Clearly, The Upper Hand‘s wonk-ass ratio of airtime to cultural impact is extraordinary, but surely the sheer amount is suggestive of massive success? Not so much. A big part of the prolific output comes from its status as an American import. As a remake of ABC’s Who’s The Boss?, which began six years earlier, ITV had a stack of pre-existing scripts at their disposal, with most of the episodes straight adaptations, allowing them to be pumped out at a much faster rate. As a result, they could bypass the British system, usually stuck on blocks of 6, and air the show in yearly batches of anywhere between 7-19 half-hours, cramming all 94 shows into just 7 series.

Now, when I say nobody remembers The Upper Hand, I’m talking about specifics. Most who lived through it can recall its existence, but all will draw a blank when asked to call upon a line or a moment. This is a world where social vernacular is comprised of pop-culture references, and people communicate almost entirely in gifs or quotes from The Simpsons, Father Ted and Alan Partridge. Did this show truly leave nothing behind? I recently tweeted about the Upper Hand cultural vacuum, and got replies with vague memories of having watched, but nothing anyone could nail down, with repressed images coming in flashes, like alien abductees wincing at the sight of a speculum.

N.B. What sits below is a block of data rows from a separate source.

(* ===== verification/AgentMerchant.v ===== *)
(** The merchants of the agent lane: the port the kernel calls
    (agent/ports/base.py), and the merchant in process behind it
    (agent/ports/local.py, agent/mocks/merchant.py), which checks the mandate, the
    intent and its own price before it asks the kernel and charges the rail. *)
From S2P Require Import Prelude PyTime Decimal Json JsonLogic JsonParse Models Canonical Jose RappiClient Prog AgentRules AgentBudget AgentAudit AgentJws AgentWorld AgentMandate.

(** ** ports/base.py *)

(** The urls of a value: [seen] keeps the first of each. *)
Fixpoint keep_urls (candidates : list pyval) (urls : list string) : list string :=
  match candidates with
  | [] => urls
  | VStr url :: rest => keep_urls rest (if truthy_str url && negb (existsb (String.eqb url) urls) then urls ++ [url] else urls)
  | _ :: rest => keep_urls rest urls
  end.

(** [for url in candidates or []] *)
Definition iterate (v : pyval) : res (list pyval) :=
  if negb (truthy v) then Ok []
  else match v with
       | VList l => Ok l
       | VDict kvs => Ok (map (fun kv => VStr kv.1) kvs)
       | VStr s => Ok [VStr s]
       | _ => Raise TypeError
       end.

Definition offer_images (raw : pyval) : res (list string) :=
  let? candidates := py_get raw "images" in
  let? listed := iterate candidates in
  let? image := py_get raw "image" in
  let? image_url := py_get raw "image_url" in
  Ok (keep_urls [image; image_url] (keep_urls listed [])).

Definition normalise_offer (raw : pyval) (merchant_id : string) : res pyval :=
  let? offer_id := py_item raw "offer_id" in
  let? category := py_get_or raw "category" (VStr "other") in
  let? title := py_get_or raw "title" (VStr EmptyString) in
  let? price := py_item raw "price" in
  let? price := fmt price in
  let? currency := py_get_or raw "currency" (VStr "USD") in
  let? origin := py_get raw "origin" in
  let? destination := py_get raw "destination" in
  let? depart_date := py_get raw "depart_date" in
  let? description := py_get raw "description" in
  let? images := offer_images raw in
  let? native := py_get_or raw "native" (VDict []) in
  Ok (VDict [("offer_id", VStr (py_str offer_id)); ("merchant_id", VStr merchant_id); ("category", category); ("title", title);
             ("price", VStr price); ("currency", currency); ("origin", origin); ("destination", destination);
             ("depart_date", depart_date); ("description", py_or description (VStr EmptyString));
             ("images", VList (map VStr images)); ("native", native)]%string).

(** What the kernel hands to a settlement. *)
Record settlement : Type := {
  st_offer : pyval;
  st_mandate_claims : pyval;
  st_mandate_token : string;
  st_intent : pyval;
  st_signature : string;
  st_verify_fn : prog world pyval;
  st_capture : option (string -> string -> prog world string);
}.

(** [MerchantPort]: [port_get] reads, [port_settle] is called by the kernel
    only. *)
Record merchant_port : Type := {
  port_id : string;
  port_get : string -> prog world (option pyval);
  port_settle : settlement -> prog world pyval;
  port_kernel_capture : bool;
}.

(** [merchant_for] over the registry, which configuration filled: the first
    merchant for [None]. *)
Definition registered (registry : list (string * merchant_port)) (key : pyval) : res merchant_port :=
  match key with
  | VNone => match registry with [] => Raise StopIteration | (_, port) :: _ => Ok port end
  | VStr k => match assoc k registry with Some port => Ok port | None => Raise KeyError end
  | VList _ | VDict _ => Raise TypeError
  | _ => Raise KeyError
  end.
Definition merchant_for (registry : list (string * merchant_port)) (offer_or_id : pyval) : res merchant_port :=
  match offer_or_id with
  | VDict _ => let? key := py_item offer_or_id "merchant_id" in registered registry key
  | _ => registered registry offer_or_id
  end.

(** ** mocks/merchant.py *)

Definition MERCHANT_ID : string := "vuelaya".

Definition _row_to_offer (id : string) (row : offer_row) : pyval :=
  VDict [("offer_id", VStr id); ("merchant_id", VStr (of_merchant_id row)); ("category", VStr (of_category row)); ("title", VStr (of_title row));
         ("price", VStr (of_amount row)); ("currency", VStr (of_currency row)); ("origin", opt_str (of_origin row));
         ("destination", opt_str (of_destination row)); ("depart_date", opt_str (of_depart_date row));
         ("description", opt_str (of_description row))]%string.

(** [SELECT * FROM offers WHERE id=? AND active IS TRUE] *)
Definition get_offer (offer_id : string) : prog world (option pyval) :=
  row <~ atomic (gets (fun w => w_offers w !! offer_id)) ;
  pret (match row with Some row => if of_active row then Some (_row_to_offer offer_id row) else None | None => None end).

Definition priced (amount : string) (row : offer_row) : offer_row :=
  {| of_merchant_id := of_merchant_id row; of_category := of_category row; of_title := of_title row; of_amount := amount;
     of_currency := of_currency row; of_origin := of_origin row; of_destination := of_destination row;
     of_depart_date := of_depart_date row; of_description := of_description row; of_active := of_active row |}.

Section Merchant.
Context `{Ed25519}.
Variables (uuid : nat -> string) (scrub_text float_repr : string -> string) (str_exn : exn -> string).
Abbreviation append_event := (append_event uuid scrub_text).
Abbreviation new_id := (new_id uuid).

Definition set_price (offer_id amount : string) : prog world string :=
  text <~ plift (fmt (VStr amount)) ;
  _ <~ atomic (update_at w_offers set_offers offer_id (fun _ => true) (fun _ => priced text)) ;
  _ <~ atomic (append_event (event "offer.price_changed" [("offer_id", VStr offer_id); ("price", VStr text)]%string (Some "merchant"%string) None None None)) ;
  pret text.

Definition refusal (reason_code : pyval) (detail : string) : pyval :=
  VDict [("accepted", VBool false); ("reason_code", reason_code); ("detail", VStr detail)]%string.

(** [try: m except BadSignature] *)
Definition bad_signature {A} (m : res A) : res (option A) :=
  match m with Ok a => Ok (Some a) | Raise BadSignature => Ok None | Raise e => Raise e end.

(** [checkout_charge]: the mandate, the intent, the price, then the kernel's
    state, then the charge.  [str_exn] is [str] of an exception. *)
Definition checkout_charge (mandate_token : string) (intent : pyval) (intent_sig : string) (verify_fn : prog world pyval) : prog world pyval :=
  claims <~ plift (bad_signature (verify_token float_repr mandate_token)) ;
  match claims with
  | None => pret (refusal (VStr "INVALID_SIGNATURE") (str_exn BadSignature))
  | Some claims =>
      signed <~ plift (bad_signature (let? key := agent_key_from_mandate claims in Jws.verify_detached intent_sig intent key)) ;
      match signed with
      | None => pret (refusal (VStr "INVALID_PROOF_OF_POSSESSION") (str_exn BadSignature))
      | Some _ =>
          offer_id <~ plift (let? id := py_item intent "offer_id" in sql_text id) ;
          offer <~ get_offer offer_id ;
          match offer with
          | None => pret (refusal (VStr "RAIL_ERROR") "offer withdrawn")
          | Some offer =>
              amount <~ plift (py_item intent "amount") ;
              asked <~ plift (fmt amount) ;
              price <~ plift (py_item offer "price") ;
              own <~ plift (fmt price) ;
              if negb (String.eqb asked own) then
                pret (refusal (VStr "AMOUNT_MISMATCH") ("intent " +:+ py_str amount +:+ " != catalog " +:+ py_str price))
              else
                decision <~ verify_fn ;
                verdict <~ plift (py_item decision "decision") ;
                if negb (py_eq verdict (VStr "APPROVED")) then
                  reason <~ plift (py_get decision "reason_code") ;
                  pret (VDict [("accepted", VBool false); ("reason_code", reason); ("detail", VStr "verify did not approve"); ("verify", decision)]%string)
                else
                  ref <~ plift (let? r := py_item claims "payment_method_ref" in sql_text r) ;
                  currency <~ plift (py_item intent "currency") ;
                  intent_jti <~ plift (let? j := py_item intent "jti" in sql_text j) ;
                  charge <~ capture uuid float_repr ref amount currency intent_jti ;
                  jti <~ plift (let? j := py_item claims "jti" in sql_text j) ;
                  shown_id <~ plift (py_item offer "offer_id") ;
                  _ <~ atomic (append_event (event "merchant.verified"
                         [("merchant_id", VStr MERCHANT_ID); ("mandate_jti", VStr jti); ("intent_jti", VStr intent_jti); ("offer_id", shown_id);
                          ("checked", VList [VStr "mandate_signature"; VStr "intent_signature"; VStr "price_match"; VStr "kernel_verify"])]%string
                         (Some MERCHANT_ID) None None (Some jti))) ;
                  receipt_id <~ atomic (new_id "rcp") ;
                  title <~ plift (py_item offer "title") ;
                  charged <~ plift (py_item charge "amount") ;
                  charged_currency <~ plift (py_item charge "currency") ;
                  capture_id <~ plift (py_item charge "capture_id") ;
                  now <~ atomic (gets stamp) ;
                  reservation <~ plift (py_get decision "reservation_id") ;
                  pret (VDict [("accepted", VBool true);
                    ("receipt", VDict [("receipt_id", VStr receipt_id); ("merchant_id", VStr MERCHANT_ID); ("offer_id", shown_id); ("title", title);
                       ("amount", charged); ("currency", charged_currency); ("mandate_jti", VStr jti); ("capture_id", capture_id); ("at", VStr now)]%string);
                    ("reservation_id", reservation)]%string)
          end
      end
  end.

(** ** ports/local.py *)

Definition _to_offer (merchant_id : string) (o : pyval) : res pyval :=
  match o with
  | VDict kvs => normalise_offer (VDict (dict_set "native" (VDict []) kvs)) merchant_id
  | _ => Raise TypeError
  end.

Definition local_get (merchant_id : string) (offer_id : string) : prog world (option pyval) :=
  found <~ get_offer offer_id ;
  match found with
  | Some o => o <~ plift (_to_offer merchant_id o) ; pret (Some o)
  | None => pret None
  end.

(** A refusal of the rail becomes an answer. *)
Definition local_settle (s : settlement) : prog world pyval :=
  pcatch (checkout_charge (st_mandate_token s) (st_intent s) (st_signature s) (st_verify_fn s))
    (fun e => match e with RailError code => Some (pret (refusal (VStr code) (str_exn e))) | _ => None end).

Definition LocalMerchant : merchant_port :=
  {| port_id := MERCHANT_ID; port_get := local_get MERCHANT_ID; port_settle := local_settle; port_kernel_capture := false |}.
End Merchant.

https://franticplanet.files.wordpress.com/2020/08/02.jpg

One viewer recalled a joke about recognising a belt-buckle through a letterbox; another repeated a gag about a purse, but with no further information online, it’s impossible to verify. Someone remembered nothing beyond a single line from the theme tune. Sadly, I had to inform them The Upper Hand‘s theme was instrumental, and the quoted lyrics actually came from Dennis Waterman sitcom On The Up. I was sent a link to an Upper Hand fan account. Registered five years ago, it has yet to make a single tweet. Everyone seemed to agree that Honor Blackman’s granny character liked sex.

Part of the reason I’ve been so fascinated with the 47 hours of ‘scene missing’ is that I’m in the exact same boat. I’d have been ten when The Upper Hand began, which was right in that period when televised comedy mostly consisted of MOR sitcoms about middle-aged tribulations, which, back in four-channel analogue Hell, us late-80’s/early-90’s kids were weirdly entertained by. As a boy, along with the shows we’d be quoting in the playground the next day, like ‘Allo ‘Allo or the stuff in my Past Laugh Regression series, I spent my evenings watching weekly instalments of Fresh Fields, After Henry, Up The Garden Path, and Surgical Spirit — the slow romancing of a ‘feisty’ surgeon and her shy anaesthetist. I’ve a vivid memory of my cousin coming over to play and both of us excitedly sitting down in front of May to December, where widowed solicitor Anton Rogers had taken up a relationship with a younger woman. There’s 39 episodes of that, by the way. The Upper Hand is the epitome of these sitcoms that solely existed within their own time, and like all the other trash on here, the only way to understand it is to watch.